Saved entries
--*--

(** The loops of Get and delete: the first index whose key equals [k]. *)
Fixpoint find_key (keys : list pkKey) (k : pkKey) : option nat :=
  match keys with
  | [] => None
  | key :: keys => if compare key k =? 0 then Some 0%nat else S <$> find_key keys k
  end.

(** * Insertion *)

(** What an insertion leaves: the node, and the separator and right sibling when it split. *)
Definition grown : Type := btreeNode * option (pkKey * btreeNode).

Definition splitLeaf (new : nat) (l : leafNode) : option grown :=
  let mid := (length (lkeys l) / 2)%nat in
  let right := mkLeaf new (drop mid (lkeys l)) (drop mid (lvals l)) (lnext l) in
  let n := mkLeaf (lid l) (take mid (lkeys l)) (take mid (lvals l)) (Some new) in
  sep ← lkeys right !! 0%nat;
  Some (Leaf n, Some (sep, Leaf right)).

(** [i < len(keys) && keys[i].compare(k) == 0]. *)
Definition key_at (keys : list pkKey) (i : nat) (k : pkKey) : bool :=
  match keys !! i with Some key => compare key k =? 0 | None => false end.

Definition insertLeaf (new : nat) (k : pkKey) (rowKey : bytes) (l : leafNode) : option grown :=
  let i := lower_bound (lkeys l) k in
  if key_at (lkeys l) i k
  then Some (Leaf (mkLeaf (lid l) (lkeys l) (<[i := rowKey]> (lvals l)) (lnext l)), None)
  else
    let l := mkLeaf (lid l) (insert_at i k (lkeys l)) (insert_at i rowKey (lvals l)) (lnext l) in
    if (length (lkeys l) <=? btreeOrder)%nat then Some (Leaf l, None) else splitLeaf new l.

Definition splitInterior (keys : list pkKey) (children : list btreeNode) : option grown :=
  let mid := (length keys / 2)%nat in
  up ← keys !! mid;
  let right := Node (drop (S mid) keys) (drop (S mid) children) in
  Some (Node (take mid keys) (take (S mid) children), Some (up, right)).

Fixpoint node_insert (new : nat) (k : pkKey) (rowKey : bytes) (n : btreeNode) : option grown :=
  match n with
  | Leaf l => insertLeaf new k rowKey l
  | Node keys children =>
      let i := childIndex keys k in
      '(child, split) ← mjoin (nth_apply (node_insert new k rowKey) i children);
      let children := <[i := child]> children in
      match split with
      | None => Some (Node keys children, None)
      | Some (splitKey, splitRight) =>
          let keys := insert_at i splitKey keys in
          let children := insert_at (S i) splitRight children in
          if (length keys <=? btreeOrder)%nat then Some (Node keys children, None)
          else splitInterior keys children
      end
  end.

Definition Put (t : btree) (k : pkKey) (rowKey : bytes) : option btree :=
  '(n, split) ← node_insert (fresh t) k rowKey (root t);
  match split with
  | Some (splitKey, splitRight) => Some (mkTree (Node [splitKey] [n; splitRight]) (S (fresh t)))
  | None => Some (mkTree n (S (fresh t)))
  end.

(** * Deletion *)

Definition deleteLeaf (k : pkKey) (l : leafNode) : leafNode :=
  match find_key (lkeys l) k with
  | Some i => mkLeaf (lid l) (remove_at i (lkeys l)) (remove_at i (lvals l)) (lnext l)
  | None => l
  end.

Fixpoint node_delete (k : pkKey) (n : btreeNode) : option btreeNode :=
  match n with
  | Leaf l => Some (Leaf (deleteLeaf k l))
  | Node keys children =>
      let i := childIndex keys k in
      child ← mjoin (nth_apply (node_delete k) i children);
      Some (Node keys (<[i := child]> children))
  end.

Definition Delete (t : btree) (k : pkKey) : option btree :=
  n ← node_delete k (root t);
  match n with
  | Node [] [child] => Some (mkTree child (fresh t))
  | _ => Some (mkTree n (fresh t))
  end.

(** * Search *)

(** The descent shared by Get and Seek. *)
Fixpoint find_leaf (k : pkKey) (n : btreeNode) : option leafNode :=
  match n with
  | Leaf l => Some l
  | Node keys children => mjoin (nth_apply (find_leaf k) (childIndex keys k) children)
  end.

(** [Some None]: the key is absent; [None]: a panic. *)
Definition Get (t : btree) (k : pkKey) : option (option bytes) :=
  l ← find_leaf k (root t);
  match find_key (lkeys l) k with
  | Some i => v ← lvals l !! i; Some (Some v)
  | None => Some None
  end.

(** * Iteration *)

(** An iterator points at a leaf, or is exhausted. *)
Record btreeIter := mkIter { it_node : option nat; it_idx : nat }.

Definition Seek (t : btree) (k : pkKey) : option btreeIter :=
  l ← find_leaf k (root t);
  Some (mkIter (Some (lid l)) (lower_bound (lkeys l) k)).

Fixpoint first_leaf (n : btreeNode) : option leafNode :=
  match n with
  | Leaf l => Some l
  | Node _ children => mjoin (nth_apply first_leaf 0 children)
  end.

Definition Ascend (t : btree) : option btreeIter :=
  l ← first_leaf (root t);
  Some (mkIter (Some (lid l)) 0).

(** The leaves from left to right, and the leaf an identity denotes. *)
Fixpoint leaves (n : btreeNode) : list leafNode :=
  match n with
  | Leaf l => [l]
  | Node _ children => concat (map leaves children)
  end.

Definition deref (t : btree) (id : nat) : option leafNode := list_find (fun l => lid l = id) (leaves (root t)) ≫= (fun p => Some (snd p)).

(** The loop of Next: [fuel] bounds the leaves it skips; running out, or a
    pointer to no leaf, is [None]. *)
Fixpoint next_loop (fuel : nat) (t : btree) (it : btreeIter) : option (btreeIter * option (pkKey * bytes)) :=
  match it_node it with
  | None => Some (it, None)
  | Some id =>
      match fuel with
      | O => None
      | S fuel =>
          l ← deref t id;
          match lkeys l !! it_idx it with
          | Some k => v ← lvals l !! it_idx it; Some (mkIter (it_node it) (S (it_idx it)), Some (k, v))
          | None => next_loop fuel t (mkIter (lnext l) 0)
          end
      end
  end.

--*--

Exercise
Lines above with the word "deleteLeaf" should be counted, and the reply is that count alone.

Problem solution
2